== EXERCISE OBJECTIVE ==
Exactly reproduce the lines beginning with the line that includes "Client.media_missing), Client.quiet) /\" and ending with the last line of the data.

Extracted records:

———

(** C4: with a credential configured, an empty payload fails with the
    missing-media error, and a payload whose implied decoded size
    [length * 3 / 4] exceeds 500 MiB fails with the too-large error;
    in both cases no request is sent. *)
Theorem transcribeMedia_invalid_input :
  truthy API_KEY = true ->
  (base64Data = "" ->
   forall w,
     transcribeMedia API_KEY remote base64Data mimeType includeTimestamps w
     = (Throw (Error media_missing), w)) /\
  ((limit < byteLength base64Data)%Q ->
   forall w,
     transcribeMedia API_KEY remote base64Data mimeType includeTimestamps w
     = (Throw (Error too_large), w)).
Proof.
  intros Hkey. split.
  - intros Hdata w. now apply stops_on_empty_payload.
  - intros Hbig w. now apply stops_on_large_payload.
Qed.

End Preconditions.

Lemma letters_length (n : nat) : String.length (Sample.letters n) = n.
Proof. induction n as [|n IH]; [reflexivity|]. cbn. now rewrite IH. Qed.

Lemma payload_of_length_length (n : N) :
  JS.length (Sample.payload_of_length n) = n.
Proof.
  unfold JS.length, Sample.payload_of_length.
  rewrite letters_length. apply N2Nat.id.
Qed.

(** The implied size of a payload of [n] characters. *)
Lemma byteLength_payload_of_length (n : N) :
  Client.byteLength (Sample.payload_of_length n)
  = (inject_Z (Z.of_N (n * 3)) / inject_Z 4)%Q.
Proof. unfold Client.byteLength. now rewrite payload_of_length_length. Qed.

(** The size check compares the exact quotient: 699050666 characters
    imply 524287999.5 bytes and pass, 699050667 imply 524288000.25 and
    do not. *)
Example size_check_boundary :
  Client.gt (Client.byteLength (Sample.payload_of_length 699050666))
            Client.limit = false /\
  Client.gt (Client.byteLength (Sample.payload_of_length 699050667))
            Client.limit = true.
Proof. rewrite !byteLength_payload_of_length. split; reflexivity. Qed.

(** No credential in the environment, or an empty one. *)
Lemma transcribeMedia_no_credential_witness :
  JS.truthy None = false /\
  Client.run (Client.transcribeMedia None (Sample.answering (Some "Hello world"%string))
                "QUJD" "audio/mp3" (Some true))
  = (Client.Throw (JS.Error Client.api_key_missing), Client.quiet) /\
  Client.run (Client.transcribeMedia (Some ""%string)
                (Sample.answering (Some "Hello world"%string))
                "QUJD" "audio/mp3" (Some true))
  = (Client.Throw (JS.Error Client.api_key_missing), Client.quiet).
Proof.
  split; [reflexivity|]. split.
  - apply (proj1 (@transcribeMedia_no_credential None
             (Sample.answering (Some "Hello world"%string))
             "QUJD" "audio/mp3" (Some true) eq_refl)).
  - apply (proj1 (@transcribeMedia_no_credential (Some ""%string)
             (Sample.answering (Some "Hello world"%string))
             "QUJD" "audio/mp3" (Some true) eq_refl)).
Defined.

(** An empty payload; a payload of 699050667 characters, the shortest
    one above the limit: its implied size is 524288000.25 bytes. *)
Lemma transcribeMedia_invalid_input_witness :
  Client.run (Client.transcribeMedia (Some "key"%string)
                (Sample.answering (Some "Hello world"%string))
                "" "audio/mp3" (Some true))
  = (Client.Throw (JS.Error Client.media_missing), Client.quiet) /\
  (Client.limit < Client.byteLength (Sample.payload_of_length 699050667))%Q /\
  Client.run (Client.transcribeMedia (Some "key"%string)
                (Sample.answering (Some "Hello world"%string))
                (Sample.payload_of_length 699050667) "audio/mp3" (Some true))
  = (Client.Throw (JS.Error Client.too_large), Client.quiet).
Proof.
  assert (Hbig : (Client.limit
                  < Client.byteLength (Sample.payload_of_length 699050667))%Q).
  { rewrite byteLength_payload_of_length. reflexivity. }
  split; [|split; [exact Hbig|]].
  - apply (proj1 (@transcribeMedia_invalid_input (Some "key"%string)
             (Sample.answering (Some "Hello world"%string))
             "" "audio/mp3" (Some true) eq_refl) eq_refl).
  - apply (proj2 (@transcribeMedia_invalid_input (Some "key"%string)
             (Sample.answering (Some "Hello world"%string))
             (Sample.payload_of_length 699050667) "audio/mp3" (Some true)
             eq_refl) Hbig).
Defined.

———

== TASK RESPONSE ==
  = (Client.Throw (JS.Error Client.media_missing), Client.quiet) /\
  (Client.limit < Client.byteLength (Sample.payload_of_length 699050667))%Q /\
  Client.run (Client.transcribeMedia (Some "key"%string)
                (Sample.answering (Some "Hello world"%string))
                (Sample.payload_of_length 699050667) "audio/mp3" (Some true))
  = (Client.Throw (JS.Error Client.too_large), Client.quiet).
Proof.
  assert (Hbig : (Client.limit
                  < Client.byteLength (Sample.payload_of_length 699050667))%Q).
  { rewrite byteLength_payload_of_length. reflexivity. }
  split; [|split; [exact Hbig|]].
  - apply (proj1 (@transcribeMedia_invalid_input (Some "key"%string)
             (Sample.answering (Some "Hello world"%string))
             "" "audio/mp3" (Some true) eq_refl) eq_refl).
  - apply (proj2 (@transcribeMedia_invalid_input (Some "key"%string)
             (Sample.answering (Some "Hello world"%string))
             (Sample.payload_of_length 699050667) "audio/mp3" (Some true)
             eq_refl) Hbig).
Defined.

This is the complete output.